Task to complete ▸
Your answer must consist of exactly the lines below, starting with the line with "None => exists" and going on through the line with "apply (Hfail (-1)); [|done]. rewrite Ed. by erewrite", and nothing else.

Saved entries ▸
.....
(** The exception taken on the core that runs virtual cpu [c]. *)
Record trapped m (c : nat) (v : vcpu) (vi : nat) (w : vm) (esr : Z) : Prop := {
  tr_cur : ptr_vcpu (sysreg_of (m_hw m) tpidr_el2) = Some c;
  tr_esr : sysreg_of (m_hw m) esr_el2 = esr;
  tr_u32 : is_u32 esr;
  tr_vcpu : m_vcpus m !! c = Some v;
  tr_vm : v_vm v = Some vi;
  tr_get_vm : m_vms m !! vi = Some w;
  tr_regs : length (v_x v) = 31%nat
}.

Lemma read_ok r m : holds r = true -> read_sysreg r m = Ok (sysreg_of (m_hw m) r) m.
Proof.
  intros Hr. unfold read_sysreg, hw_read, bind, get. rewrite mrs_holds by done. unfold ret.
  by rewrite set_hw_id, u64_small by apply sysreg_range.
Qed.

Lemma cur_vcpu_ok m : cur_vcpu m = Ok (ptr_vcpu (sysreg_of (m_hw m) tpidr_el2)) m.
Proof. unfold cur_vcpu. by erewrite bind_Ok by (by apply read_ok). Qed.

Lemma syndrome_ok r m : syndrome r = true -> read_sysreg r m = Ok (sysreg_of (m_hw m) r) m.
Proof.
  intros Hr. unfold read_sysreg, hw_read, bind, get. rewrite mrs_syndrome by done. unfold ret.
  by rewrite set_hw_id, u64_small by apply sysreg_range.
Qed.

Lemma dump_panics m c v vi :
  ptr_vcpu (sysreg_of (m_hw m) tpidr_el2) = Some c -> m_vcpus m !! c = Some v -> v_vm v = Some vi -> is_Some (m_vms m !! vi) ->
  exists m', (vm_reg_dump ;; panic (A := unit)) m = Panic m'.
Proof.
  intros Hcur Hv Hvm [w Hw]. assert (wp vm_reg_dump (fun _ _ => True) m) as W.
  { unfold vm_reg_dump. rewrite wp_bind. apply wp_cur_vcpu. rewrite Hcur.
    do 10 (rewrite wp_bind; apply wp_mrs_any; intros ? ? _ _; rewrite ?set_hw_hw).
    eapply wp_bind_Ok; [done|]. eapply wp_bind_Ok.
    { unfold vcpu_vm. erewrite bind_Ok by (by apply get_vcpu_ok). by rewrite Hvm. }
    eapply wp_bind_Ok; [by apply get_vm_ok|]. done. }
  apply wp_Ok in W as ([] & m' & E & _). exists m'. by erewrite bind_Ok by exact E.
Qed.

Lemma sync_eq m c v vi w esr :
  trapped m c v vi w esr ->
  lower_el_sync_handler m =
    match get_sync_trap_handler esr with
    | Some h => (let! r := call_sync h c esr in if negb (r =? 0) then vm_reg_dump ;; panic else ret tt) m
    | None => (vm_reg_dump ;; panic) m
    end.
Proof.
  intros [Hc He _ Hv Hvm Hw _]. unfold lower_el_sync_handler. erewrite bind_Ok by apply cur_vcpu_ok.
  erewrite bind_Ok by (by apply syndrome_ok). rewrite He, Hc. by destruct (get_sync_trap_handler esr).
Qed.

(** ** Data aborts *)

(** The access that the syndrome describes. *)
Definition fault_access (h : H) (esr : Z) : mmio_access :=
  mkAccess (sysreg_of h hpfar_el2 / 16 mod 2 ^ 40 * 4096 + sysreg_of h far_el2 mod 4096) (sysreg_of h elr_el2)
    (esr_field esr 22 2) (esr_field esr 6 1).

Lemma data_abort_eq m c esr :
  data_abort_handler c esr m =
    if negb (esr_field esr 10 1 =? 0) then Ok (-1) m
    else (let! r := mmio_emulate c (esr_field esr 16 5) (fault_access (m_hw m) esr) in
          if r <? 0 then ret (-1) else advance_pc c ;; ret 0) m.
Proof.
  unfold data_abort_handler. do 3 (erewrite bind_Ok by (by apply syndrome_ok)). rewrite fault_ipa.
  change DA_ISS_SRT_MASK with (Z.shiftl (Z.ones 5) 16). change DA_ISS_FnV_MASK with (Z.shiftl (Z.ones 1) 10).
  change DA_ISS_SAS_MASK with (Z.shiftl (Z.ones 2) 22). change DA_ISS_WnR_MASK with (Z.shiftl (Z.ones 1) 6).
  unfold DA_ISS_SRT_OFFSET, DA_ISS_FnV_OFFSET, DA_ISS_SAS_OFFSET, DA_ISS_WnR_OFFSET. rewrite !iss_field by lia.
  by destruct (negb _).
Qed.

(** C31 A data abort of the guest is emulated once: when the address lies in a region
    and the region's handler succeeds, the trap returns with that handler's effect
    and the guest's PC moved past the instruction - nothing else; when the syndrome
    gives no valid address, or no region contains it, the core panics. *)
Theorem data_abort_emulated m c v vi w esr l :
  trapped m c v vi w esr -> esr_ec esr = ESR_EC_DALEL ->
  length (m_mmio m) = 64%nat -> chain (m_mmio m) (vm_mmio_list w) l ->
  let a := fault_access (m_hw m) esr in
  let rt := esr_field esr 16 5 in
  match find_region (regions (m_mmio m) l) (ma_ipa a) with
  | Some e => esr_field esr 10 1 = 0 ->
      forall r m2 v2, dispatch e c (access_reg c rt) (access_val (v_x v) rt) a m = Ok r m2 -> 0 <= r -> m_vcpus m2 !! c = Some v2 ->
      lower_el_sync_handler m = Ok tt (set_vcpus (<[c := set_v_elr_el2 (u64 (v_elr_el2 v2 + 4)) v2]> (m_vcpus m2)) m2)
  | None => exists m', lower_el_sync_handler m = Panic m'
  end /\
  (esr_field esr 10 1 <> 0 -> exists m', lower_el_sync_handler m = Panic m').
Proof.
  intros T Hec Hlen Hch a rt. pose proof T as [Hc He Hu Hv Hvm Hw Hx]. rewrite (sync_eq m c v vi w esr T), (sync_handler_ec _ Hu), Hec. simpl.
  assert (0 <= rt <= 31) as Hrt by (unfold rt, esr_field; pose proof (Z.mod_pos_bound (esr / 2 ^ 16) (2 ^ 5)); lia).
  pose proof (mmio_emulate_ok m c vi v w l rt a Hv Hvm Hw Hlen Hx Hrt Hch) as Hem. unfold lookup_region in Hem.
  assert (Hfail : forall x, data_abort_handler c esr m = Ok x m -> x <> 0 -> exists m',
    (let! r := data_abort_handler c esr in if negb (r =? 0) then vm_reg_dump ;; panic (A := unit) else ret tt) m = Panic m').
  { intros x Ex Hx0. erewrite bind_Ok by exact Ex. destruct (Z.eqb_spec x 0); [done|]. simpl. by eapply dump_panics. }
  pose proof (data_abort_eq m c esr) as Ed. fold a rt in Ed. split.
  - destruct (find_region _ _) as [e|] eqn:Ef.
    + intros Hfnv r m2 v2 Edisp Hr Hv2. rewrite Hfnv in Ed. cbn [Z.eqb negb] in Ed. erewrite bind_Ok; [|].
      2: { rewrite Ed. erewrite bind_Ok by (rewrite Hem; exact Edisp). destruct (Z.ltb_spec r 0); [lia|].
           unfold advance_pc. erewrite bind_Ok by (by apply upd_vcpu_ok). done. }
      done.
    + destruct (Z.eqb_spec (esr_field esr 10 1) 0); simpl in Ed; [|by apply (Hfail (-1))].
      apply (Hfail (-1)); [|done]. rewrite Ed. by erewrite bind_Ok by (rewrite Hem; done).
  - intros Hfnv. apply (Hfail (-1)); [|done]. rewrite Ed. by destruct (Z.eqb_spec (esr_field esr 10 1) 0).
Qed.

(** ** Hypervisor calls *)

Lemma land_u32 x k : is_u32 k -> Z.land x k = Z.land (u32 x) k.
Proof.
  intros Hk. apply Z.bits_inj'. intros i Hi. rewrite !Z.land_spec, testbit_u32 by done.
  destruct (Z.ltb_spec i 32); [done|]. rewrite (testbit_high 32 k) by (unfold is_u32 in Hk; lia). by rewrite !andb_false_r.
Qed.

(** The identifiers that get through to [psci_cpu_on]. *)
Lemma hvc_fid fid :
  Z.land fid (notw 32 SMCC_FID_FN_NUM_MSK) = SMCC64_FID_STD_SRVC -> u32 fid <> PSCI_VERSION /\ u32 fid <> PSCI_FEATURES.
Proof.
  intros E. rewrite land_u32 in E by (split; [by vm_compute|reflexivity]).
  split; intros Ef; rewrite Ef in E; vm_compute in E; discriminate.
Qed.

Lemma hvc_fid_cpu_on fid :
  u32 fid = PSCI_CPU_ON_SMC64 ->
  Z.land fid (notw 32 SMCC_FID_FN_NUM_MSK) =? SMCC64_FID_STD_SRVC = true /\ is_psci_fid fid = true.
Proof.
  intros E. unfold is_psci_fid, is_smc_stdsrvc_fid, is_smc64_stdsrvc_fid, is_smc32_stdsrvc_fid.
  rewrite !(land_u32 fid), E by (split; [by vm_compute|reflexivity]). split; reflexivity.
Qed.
.....
Result for this exercise ▸
  | None => exists m', lower_el_sync_handler m = Panic m'
  end /\
  (esr_field esr 10 1 <> 0 -> exists m', lower_el_sync_handler m = Panic m').
Proof.
  intros T Hec Hlen Hch a rt. pose proof T as [Hc He Hu Hv Hvm Hw Hx]. rewrite (sync_eq m c v vi w esr T), (sync_handler_ec _ Hu), Hec. simpl.
  assert (0 <= rt <= 31) as Hrt by (unfold rt, esr_field; pose proof (Z.mod_pos_bound (esr / 2 ^ 16) (2 ^ 5)); lia).
  pose proof (mmio_emulate_ok m c vi v w l rt a Hv Hvm Hw Hlen Hx Hrt Hch) as Hem. unfold lookup_region in Hem.
  assert (Hfail : forall x, data_abort_handler c esr m = Ok x m -> x <> 0 -> exists m',
    (let! r := data_abort_handler c esr in if negb (r =? 0) then vm_reg_dump ;; panic (A := unit) else ret tt) m = Panic m').
  { intros x Ex Hx0. erewrite bind_Ok by exact Ex. destruct (Z.eqb_spec x 0); [done|]. simpl. by eapply dump_panics. }
  pose proof (data_abort_eq m c esr) as Ed. fold a rt in Ed. split.
  - destruct (find_region _ _) as [e|] eqn:Ef.
    + intros Hfnv r m2 v2 Edisp Hr Hv2. rewrite Hfnv in Ed. cbn [Z.eqb negb] in Ed. erewrite bind_Ok; [|].
      2: { rewrite Ed. erewrite bind_Ok by (rewrite Hem; exact Edisp). destruct (Z.ltb_spec r 0); [lia|].
           unfold advance_pc. erewrite bind_Ok by (by apply upd_vcpu_ok). done. }
      done.
    + destruct (Z.eqb_spec (esr_field esr 10 1) 0); simpl in Ed; [|by apply (Hfail (-1))].
      apply (Hfail (-1)); [|done]. rewrite Ed. by erewrite bind_Ok by (rewrite Hem; done).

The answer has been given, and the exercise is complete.